» **Problem requirements**
Print all entries word for word.

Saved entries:
-*-

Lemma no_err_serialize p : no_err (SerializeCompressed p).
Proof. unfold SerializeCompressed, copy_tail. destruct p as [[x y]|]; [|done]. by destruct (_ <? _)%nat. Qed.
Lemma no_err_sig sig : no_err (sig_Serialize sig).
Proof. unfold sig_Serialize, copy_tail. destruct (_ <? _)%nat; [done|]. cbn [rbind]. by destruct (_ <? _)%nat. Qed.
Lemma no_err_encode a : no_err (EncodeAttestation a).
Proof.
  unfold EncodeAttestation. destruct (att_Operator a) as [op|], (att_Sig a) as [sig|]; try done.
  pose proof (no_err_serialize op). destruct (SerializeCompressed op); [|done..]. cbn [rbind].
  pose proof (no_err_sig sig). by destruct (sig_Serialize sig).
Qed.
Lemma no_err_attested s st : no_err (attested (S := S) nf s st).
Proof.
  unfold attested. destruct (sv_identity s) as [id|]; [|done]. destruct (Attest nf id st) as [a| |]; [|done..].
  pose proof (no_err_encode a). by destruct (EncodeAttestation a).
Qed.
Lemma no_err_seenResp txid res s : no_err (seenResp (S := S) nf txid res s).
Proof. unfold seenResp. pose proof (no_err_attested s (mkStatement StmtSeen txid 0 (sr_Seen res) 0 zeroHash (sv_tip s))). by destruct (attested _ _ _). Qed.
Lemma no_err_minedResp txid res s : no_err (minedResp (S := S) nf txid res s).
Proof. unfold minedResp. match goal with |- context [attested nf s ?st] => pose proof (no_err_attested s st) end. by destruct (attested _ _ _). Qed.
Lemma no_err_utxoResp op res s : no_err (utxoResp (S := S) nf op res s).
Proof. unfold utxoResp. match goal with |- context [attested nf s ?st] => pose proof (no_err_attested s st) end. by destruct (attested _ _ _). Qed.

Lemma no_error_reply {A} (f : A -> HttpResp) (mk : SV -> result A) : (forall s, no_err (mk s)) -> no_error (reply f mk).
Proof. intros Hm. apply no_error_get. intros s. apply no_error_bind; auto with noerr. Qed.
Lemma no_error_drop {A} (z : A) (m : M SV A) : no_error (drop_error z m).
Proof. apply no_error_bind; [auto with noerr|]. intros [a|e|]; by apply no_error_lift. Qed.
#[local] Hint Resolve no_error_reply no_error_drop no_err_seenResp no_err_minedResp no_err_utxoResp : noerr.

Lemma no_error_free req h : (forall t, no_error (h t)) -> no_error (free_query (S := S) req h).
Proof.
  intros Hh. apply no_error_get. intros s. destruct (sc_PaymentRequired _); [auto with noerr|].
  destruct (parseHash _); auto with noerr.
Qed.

-*-

» **Solution**
Lemma no_err_serialize p : no_err (SerializeCompressed p).
Proof. unfold SerializeCompressed, copy_tail. destruct p as [[x y]|]; [|done]. by destruct (_ <? _)%nat. Qed.
Lemma no_err_sig sig : no_err (sig_Serialize sig).
Proof. unfold sig_Serialize, copy_tail. destruct (_ <? _)%nat; [done|]. cbn [rbind]. by destruct (_ <? _)%nat. Qed.
Lemma no_err_encode a : no_err (EncodeAttestation a).
Proof.
  unfold EncodeAttestation. destruct (att_Operator a) as [op|], (att_Sig a) as [sig|]; try done.
  pose proof (no_err_serialize op). destruct (SerializeCompressed op); [|done..]. cbn [rbind].
  pose proof (no_err_sig sig). by destruct (sig_Serialize sig).
Qed.
Lemma no_err_attested s st : no_err (attested (S := S) nf s st).
Proof.
  unfold attested. destruct (sv_identity s) as [id|]; [|done]. destruct (Attest nf id st) as [a| |]; [|done..].
  pose proof (no_err_encode a). by destruct (EncodeAttestation a).
Qed.
Lemma no_err_seenResp txid res s : no_err (seenResp (S := S) nf txid res s).
Proof. unfold seenResp. pose proof (no_err_attested s (mkStatement StmtSeen txid 0 (sr_Seen res) 0 zeroHash (sv_tip s))). by destruct (attested _ _ _). Qed.
Lemma no_err_minedResp txid res s : no_err (minedResp (S := S) nf txid res s).
Proof. unfold minedResp. match goal with |- context [attested nf s ?st] => pose proof (no_err_attested s st) end. by destruct (attested _ _ _). Qed.
Lemma no_err_utxoResp op res s : no_err (utxoResp (S := S) nf op res s).
Proof. unfold utxoResp. match goal with |- context [attested nf s ?st] => pose proof (no_err_attested s st) end. by destruct (attested _ _ _). Qed.

Lemma no_error_reply {A} (f : A -> HttpResp) (mk : SV -> result A) : (forall s, no_err (mk s)) -> no_error (reply f mk).
Proof. intros Hm. apply no_error_get. intros s. apply no_error_bind; auto with noerr. Qed.
Lemma no_error_drop {A} (z : A) (m : M SV A) : no_error (drop_error z m).
Proof. apply no_error_bind; [auto with noerr|]. intros [a|e|]; by apply no_error_lift. Qed.
#[local] Hint Resolve no_error_reply no_error_drop no_err_seenResp no_err_minedResp no_err_utxoResp : noerr.

Lemma no_error_free req h : (forall t, no_error (h t)) -> no_error (free_query (S := S) req h).
Proof.
  intros Hh. apply no_error_get. intros s. destruct (sc_PaymentRequired _); [auto with noerr|].
  destruct (parseHash _); auto with noerr.
Qed.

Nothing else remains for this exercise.